11. The method of claim 8, further comprising transmitting the updated neural network model to the camera via a wireless communication unit.
12. The method of claim 8, wherein a first image used to train the pre-trained neural network model and a second image corresponding to the training data used to update the neural network model are images acquired through respective cameras installed at different locations.
13. A method for updating a neural network model for object re-identification, comprising:
training a neural network model for object re-identification based on a first image acquired through a first camera installed at a first location;
applying the neural network model to a second camera installed at a second location and acquiring a second image;
obtaining training data to update the neural network model based on an object detected from the second image; and
updating the neural network model based on image characteristic parameters of the second image obtained by inputting the training data to the neural network model in a feedforward manner.

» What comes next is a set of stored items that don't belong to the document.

(** The entry a seek finds is the newest one the reader sees, if there is one. *)
Lemma seek_newest u seq l i e : sorted (iord uord) l → seq_ok seq → seek_pos (iord uord) l (ikey u seq Value) = Some i →
  l !! i = Some e →
  (uord (ukey e.1) u = Eq → sees u seq e) ∧
  (∀ e', e' ∈ l → sees u seq e' → uord (ukey e.1) u = Eq ∧ kseq e'.1 ≤ kseq e.1).
Proof.
  intros Hsort Hs Hp He. apply seek_pos_Some in Hp as [(e0 & He0 & Hge) Hlt].
  rewrite He in He0. injection He0 as <-.
  split; [by apply not_below_sees|]. intros e' [j Hj]%list_elem_of_lookup_1 Hsee.
  assert (i ≤ j)%nat as Hij.
  { destruct (Nat.le_gt_cases i j); [done|]. exfalso. by eapply sees_not_below; [| |eapply (Hlt j)]. }
  destruct (decide (i = j)) as [->|Hne]; [simplify_eq; destruct Hsee; split; [done|lia]|].
  assert (iord uord e.1 e'.1 = Lt) as Hlt' by (eapply (Hsort i j); [lia|done..]).
  destruct Hsee as [Hu Hk].
  assert (uord (ukey e.1) u = Eq) as Hue.
  { pose proof (squeeze (ikey u seq Value) e.1 e'.1) as Hsq. rewrite ukey_ikey in Hsq. apply Hsq; [|by rewrite Hlt'|done].
    by apply (ord_not_lt (iord uord)). }
  split; [done|]. apply iord_seq; [by rewrite Hlt'|]. by rewrite (ord_eq_l uord _ _ _ Hue), (ord_eq_sym uord _ _ Hu).
Qed.

Lemma wf_decode e : entry_wf e → ∃ t, decode_from e.1 = Some (mkParsed (ukey e.1) (kseq e.1) t) ∧ t ≠ Unknown ∧ uok (ukey e.1).
Proof. intros (u & s & t & -> & Hu & Hs & Ht). exists t. by rewrite decode_from_ikey, ukey_ikey, kseq_ikey. Qed.

(** ** The search *)

Definition newest (P : FileMetaData → Prop) (u : bytes) (seq : Z) (ans : option bytes) : Prop :=
  (∃ f e, P f ∧ e ∈ tables f ∧ sees u seq e ∧ ans = answer_of e ∧
     ∀ f' e', P f' → e' ∈ tables f' → sees u seq e' → kseq e'.1 ≤ kseq e.1) ∨
  (ans = None ∧ ∀ f e, P f → e ∈ tables f → ¬ sees u seq e).

Lemma search_files_ok levels l u seq st : uok u → seq_ok seq →
  numbers_agree levels u seq → StronglySorted newer_file l →
  (∀ f lv, (f, lv) ∈ l → in_levels levels f ∧ table_ok f) →
  ∃ ans st', search_files ucmp l (ikey u seq Value) u st = Ok (ans, st') ∧
    newest (λ f, ∃ lv, (f, lv) ∈ l) u seq ans.
Proof.
  intros Hu Hs Hna Hsort. revert st. induction l as [|[f lv] l IH]; intros st Hl; cbn [search_files].
  { exists None, st. split; [done|]. right. split; [done|]. intros f e [lv []%elem_of_nil]. }
  apply StronglySorted_cons in Hsort as [Hhd Hsort]. rewrite Forall_forall in Hhd.
  destruct (Hl f lv) as [Hin Htab]; [by left|]. destruct (to_get f Htab u seq Hu Hs) as (r & -> & Hr). rewrite Ok_bind.
  set (st1 := match st with None => Some (mkStats f lv) | _ => st end).
  assert ((∀ e, e ∈ tables f → ¬ sees u seq e) →
    ∃ ans st', search_files ucmp l (ikey u seq Value) u st1 = Ok (ans, st') ∧ newest (λ f', ∃ lv', (f', lv') ∈ (f, lv) :: l) u seq ans) as Hskip.
  { intros Hno. destruct (IH Hsort st1) as (ans & st' & Hse & Hnew); [intros f' lv' ?; apply (Hl f' lv'); by right|].
    exists ans, st'. split; [done|]. destruct Hnew as [(g & e & [lv' Hg] & He & Hsee & -> & Hmax)|[-> Hnone]]; [left|right].
    - exists g, e. split_and!; [exists lv'; by right|done..|]. intros f' e' [lv'' [Heq|Hf']%elem_of_cons] He' Hsee'.
      + simplify_eq. by destruct (Hno e').
      + by eapply Hmax; [eexists|..].
    - split; [done|]. intros g e [lv' [Heq|Hg]%elem_of_cons]; [simplify_eq; apply Hno|]. apply Hnone. by exists lv'. }
  destruct r as [e|]; [|by apply Hskip]. destruct Hr as (i & Hi & He).
  assert (e ∈ tables f) as Hef by (by eapply list_elem_of_lookup_2).
  destruct (seek_newest u seq (tables f) i e (to_sorted f Htab) Hs Hi He) as [Hsee Hmax].
  pose proof (to_wf f Htab) as Hwf. rewrite Forall_forall in Hwf.
  destruct (wf_decode e (Hwf e Hef)) as (t & Hd & Ht & Huk). destruct e as [k v]. cbn [fst snd] in *. rewrite Hd.
  cbn [pk_user_key pk_value_type]. rewrite compare_ord, Ok_bind by done.
  destruct (uord (ukey k) u) eqn:Hc; [|apply Hskip; intros e' He' Hse'; by destruct (Hmax e' He' Hse')..].
  assert (newest (λ f', ∃ lv', (f', lv') ∈ (f, lv) :: l) u seq (answer_of (k, v))) as Hnew.
  { left. exists f, (k, v). split_and!; [exists lv; by left|done|by apply Hsee|done|].
    intros g e' [lv' [Heq|Hg]%elem_of_cons] He' Hse'; [simplify_eq; by apply Hmax|].
    destruct (Hl g lv') as [Hgin Hgtab]; [by right|]. specialize (Hhd _ Hg). unfold newer_file in Hhd. simpl in Hhd.
    destruct (decide (fm_number g = fm_number f)) as [Heq|Hne].
    - rewrite (na_unique levels u seq Hna g f Hgin Hin Heq) in He'. by apply Hmax.
    - apply (na_newer levels u seq Hna f g (k, v) e'); try done; [by apply Hsee|lia]. }
  destruct t; [|by eexists _, _; split; [done|]; unfold answer_of in Hnew; cbn [fst snd] in Hnew; rewrite Hd in Hnew..|done].
  eexists _, _. split; [done|]. unfold answer_of in Hnew. cbn [fst snd] in Hnew. by rewrite Hd in Hnew.
Qed.

(** ** The files that are searched *)

(** The list takes its files from [fs] and misses no visible entry of theirs, except
    for older ones. *)
Definition covers (u : bytes) (seq : Z) (l : list (FileMetaData * nat)) (fs : list FileMetaData) : Prop :=
  (∀ g lv, (g, lv) ∈ l → g ∈ fs) ∧
  ∀ f e, f ∈ fs → e ∈ tables f → sees u seq e →
    ∃ g lv e', (g, lv) ∈ l ∧ e' ∈ tables g ∧ sees u seq e' ∧ kseq e.1 ≤ kseq e'.1.

(** An entry the reader sees puts the user key between the bounds of the file. *)
Lemma sees_bounds u seq f e : table_ok f → e ∈ tables f → sees u seq e →
  uord u (ukey (ik_data (fm_largest f))) ≠ Gt ∧ uord u (ukey (ik_data (fm_smallest f))) ≠ Lt.
Proof.
  intros Ht He [Hu _]. destruct (to_bounds f Ht e He) as [H1%iord_uord_le H2%iord_uord_le]. split.
  - by rewrite <- (ord_eq_l uord _ _ _ Hu).
  - apply (ord_not_lt uord). by rewrite <- (ord_eq_r uord _ _ _ Hu).
Qed.

Lemma level0_covers u seq files : uok u → Forall table_ok files →
  ∃ l, level0_files ucmp files u = Ok l ∧ covers u seq l files.
Proof.
  intros Hu. induction 1 as [|f files Hf Hfs (l & Hl & Hfrom & Hcov)]; cbn [level0_files].
  { exists []. split; [done|]. split; [by intros g lv ?%elem_of_nil|by intros f e ?%elem_of_nil]. }
  pose proof (to_file f Hf) as Hfo. rewrite (user_key_ok uok _ (fo_largest _ _ _ Hfo)), Ok_bind.
  rewrite compare_ord, Ok_bind by (done || apply Hfo).
  set (b := bool_decide (uord u (ukey (ik_data (fm_largest f))) ≠ Gt) && bool_decide (uord u (ukey (ik_data (fm_smallest f))) ≠ Lt)).
  assert (match uord u (ukey (ik_data (fm_largest f))) with
    | Gt => Ok false
    | _ => s ← ikey_user_key (fm_smallest f); c ← @compare ucmp u s; Ok (bool_decide (c ≠ Lt)) end = Ok b) as ->.
  { rewrite (user_key_ok uok _ (fo_smallest _ _ _ Hfo)), Ok_bind, compare_ord, Ok_bind by (done || apply Hfo).
    unfold b. by destruct (uord u (ukey (ik_data (fm_largest f)))). }
  rewrite Ok_bind, Hl, Ok_bind. eexists. split; [done|]. split.
  - intros g lv. destruct b; [intros [Heq|Hg]%elem_of_cons|intros Hg]; [simplify_eq; by left|right; by eapply Hfrom..].
  - intros g e [->|Hg]%elem_of_cons He Hsee.
    + destruct (sees_bounds u seq f e Hf He Hsee). assert (b = true) as ->.
      { unfold b. by rewrite !bool_decide_eq_true_2. }
      exists f, 0%nat, e. split_and!; [by left|done..].
    + destruct (Hcov g e Hg He Hsee) as (g' & lv & e' & Hg' & Hrest). exists g', lv, e'. split; [|done].
      destruct b; [by right|done].
Qed.

Lemma leveln_covers u seq level files : uok u → seq_ok seq → Forall table_ok files → disjoint_files uord files →
  ∃ l, leveln_files ucmp level files (ikey u seq Value) u = Ok l ∧ covers u seq l files.
Proof.
  intros Hu Hs Hf Hd. pose proof Hf as Hft. rewrite Forall_forall in Hft.
  assert (Forall (file_ok uok uord) files) as Hfo by (eapply Forall_impl; [exact Hf|]; by intros f []).
  assert (ikey_ok uok (ikey u seq Value)) as Hk by (split; [rewrite length_ikey; lia|by rewrite ukey_ikey]).
  unfold leveln_files. destruct (find_file_ok ucmp uok uord files _ Hfo Hd Hk) as (r & -> & Hr & Hlt & Hge). rewrite Ok_bind.
  assert (∀ j f e, files !! j = Some f → e ∈ tables f → sees u seq e → (r ≤ j)%nat) as Hafter.
  { intros j f e Hj He Hsee. destruct (Nat.le_gt_cases r j) as [|Hjr]; [done|]. exfalso.
    eapply sees_not_below; [exact Hs|exact Hsee|]. eapply (ord_le_lt_trans (iord uord)); [|by eapply (Hlt j)].
    apply to_bounds; [|done]. apply Hft. by eapply list_elem_of_lookup_2. }
  destruct (Nat.leb_spec (length files) r) as [Hlen|Hlen].
  { exists []. split; [done|]. split; [by intros g lv ?%elem_of_nil|]. intros f e [j Hj]%list_elem_of_lookup_1 He Hsee.
    pose proof (Hafter j f e Hj He Hsee). apply lookup_lt_Some in Hj. lia. }
  destruct (lookup_lt_is_Some_2 _ _ Hlen) as [t Ht]. unfold index. rewrite Ht, Ok_bind.
  assert (t ∈ files) as Htf by (by eapply list_elem_of_lookup_2). pose proof (to_file t (Hft t Htf)) as Hto.
  rewrite (user_key_ok uok _ (fo_smallest _ _ _ Hto)), Ok_bind, compare_ord, Ok_bind by (done || apply Hto).
  (* an entry of a later file: the last entry of the found file is visible and newer *)
  assert (∀ j f e, files !! j = Some f → e ∈ tables f → sees u seq e →
    ∃ e', e' ∈ tables t ∧ sees u seq e' ∧ kseq e.1 ≤ kseq e'.1) as Hnewer.
  { intros j f e Hj He Hsee. pose proof (Hafter j f e Hj He Hsee) as Hrj.
    destruct (decide (r = j)) as [->|Hne]; [simplify_eq; exists e; split_and!; [done..|lia]|].
    destruct (to_last t (Hft t Htf)) as (e' & He' & Hlast). exists e'. split; [done|].
    pose proof (Hge t Ht) as Hkt. assert (f ∈ files) as Hff by (by eapply list_elem_of_lookup_2).
    assert (iord uord e'.1 e.1 = Lt) as Hord.
    { rewrite (ord_eq_l (iord uord) _ _ _ Hlast). eapply (ord_lt_le_trans (iord uord)); [by apply (Hd r j); [lia|..]|].
      by apply (to_bounds f (Hft f Hff)). }
    assert (iord uord e'.1 (ikey u seq Value) ≠ Lt) as Hnb by (by rewrite (ord_eq_l (iord uord) _ _ _ Hlast)).
    destruct Hsee as [Hue Hke].
    assert (uord (ukey e'.1) u = Eq) as Hue'.
    { pose proof (squeeze (ikey u seq Value) e'.1 e.1) as Hsq. rewrite ukey_ikey in Hsq. apply Hsq; [|by rewrite Hord|done].
      by apply (ord_not_lt (iord uord)). }
    split; [by apply not_below_sees|]. apply iord_seq; [by rewrite Hord|].
    by rewrite (ord_eq_l uord _ _ _ Hue'), (ord_eq_sym uord _ _ Hue). }
  eexists. split; [done|]. split.
  - intros g lv. case_bool_decide; [intros Heq%list_elem_of_singleton; by simplify_eq|by intros ?%elem_of_nil].
  - intros f e [j Hj]%list_elem_of_lookup_1 He Hsee. destruct (Hnewer j f e Hj He Hsee) as (e' & He' & Hsee' & Hle).
    exists t, level, e'. split; [|done]. rewrite bool_decide_eq_true_2; [by left|].
    by apply (sees_bounds u seq t e' (Hft t Htf)).
Qed.

Lemma files_to_seek_covers u seq levels level : uok u → seq_ok seq →
  (∀ i fs, levels !! i = Some fs → Forall table_ok fs ∧ ((level + i ≠ 0)%nat → disjoint_files uord fs)) →
  ∃ l, files_to_seek ucmp level levels (ikey u seq Value) u = Ok l ∧ covers u seq l (mjoin levels).
Proof.
  intros Hu Hs. revert level. induction levels as [|fs levels IH]; intros level Hlv; cbn [files_to_seek].
  { exists []. split; [done|]. split; [by intros g lv ?%elem_of_nil|by intros f e ?%elem_of_nil]. }
  destruct (Hlv 0%nat fs eq_refl) as [Htab Hd].
  assert (∃ l, match fs with
    | [] => Ok []
    | _ => if (level =? 0)%nat then level0_files ucmp (reverse fs) u else leveln_files ucmp level fs (ikey u seq Value) u
    end = Ok l ∧ covers u seq l fs) as (l1 & -> & Hf1 & Hc1).
  { destruct fs as [|f0 fs0] eqn:Efs; [exists []; split; [done|]; split; [by intros g lv ?%elem_of_nil|by intros f e ?%elem_of_nil]|].
    rewrite <- Efs in *. destruct (Nat.eqb_spec level 0) as [->|Hne].
    - destruct (level0_covers u seq (reverse fs) Hu) as (l & Hl & Hf & Hc); [by apply Forall_reverse|].
      exists l. split; [done|]. split; [intros g lv Hg; apply elem_of_reverse; by eapply Hf|].
      intros f e Hff. apply Hc. by apply elem_of_reverse.
    - apply leveln_covers; [done..|apply Hd; lia]. }
  destruct (IH (S level)) as (l2 & -> & Hf2 & Hc2).
  { intros i fs' Hi. destruct (Hlv (S i) fs' Hi) as [H1 H2]. split; [done|]. intros Hne. apply H2. lia. }
  rewrite !Ok_bind. eexists. split; [done|]. split.
  - intros g lv [Hg|Hg]%elem_of_app; apply elem_of_app; [left; by eapply Hf1|right; by eapply Hf2].
  - intros f e [Hf|Hf]%elem_of_app He Hsee.
    + destruct (Hc1 f e Hf He Hsee) as (g & lv & e' & Hg & Hr). exists g, lv, e'. split; [apply elem_of_app; by left|done].
    + destruct (Hc2 f e Hf He Hsee) as (g & lv & e' & Hg & Hr). exists g, lv, e'. split; [apply elem_of_app; by right|done].
Qed.
End Facts.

14. The method of claim 12, wherein at least one of the image characteristic parameters of the first image is different from a corresponding one of the image characteristic parameters of the second image, and the image characteristic parameters comprise at least one of edge variation, skewness, noise, an illumination component, and a reflectance component.
15. The method of claim 12, wherein the first camera and the second camera are respectively installed at positions having different viewpoints for a same object.
16. The method of claim 12, further comprising:
performing object re-identification in the second image with respect to a first object recognized in the first image; and
based on the first object being recognized as a different object or a different object being recognized as the first object according to the re-identification, the obtaining training data to update the neural network model is performed.
17. The method of claim 12, wherein the updating the neural network model comprises:
after acquiring the second image, performing object re-identification using the neural network model for object re-identification trained based on the first image; and
based on a predetermined performance not being achieved as a result of the object re-identification, updating the neural network model.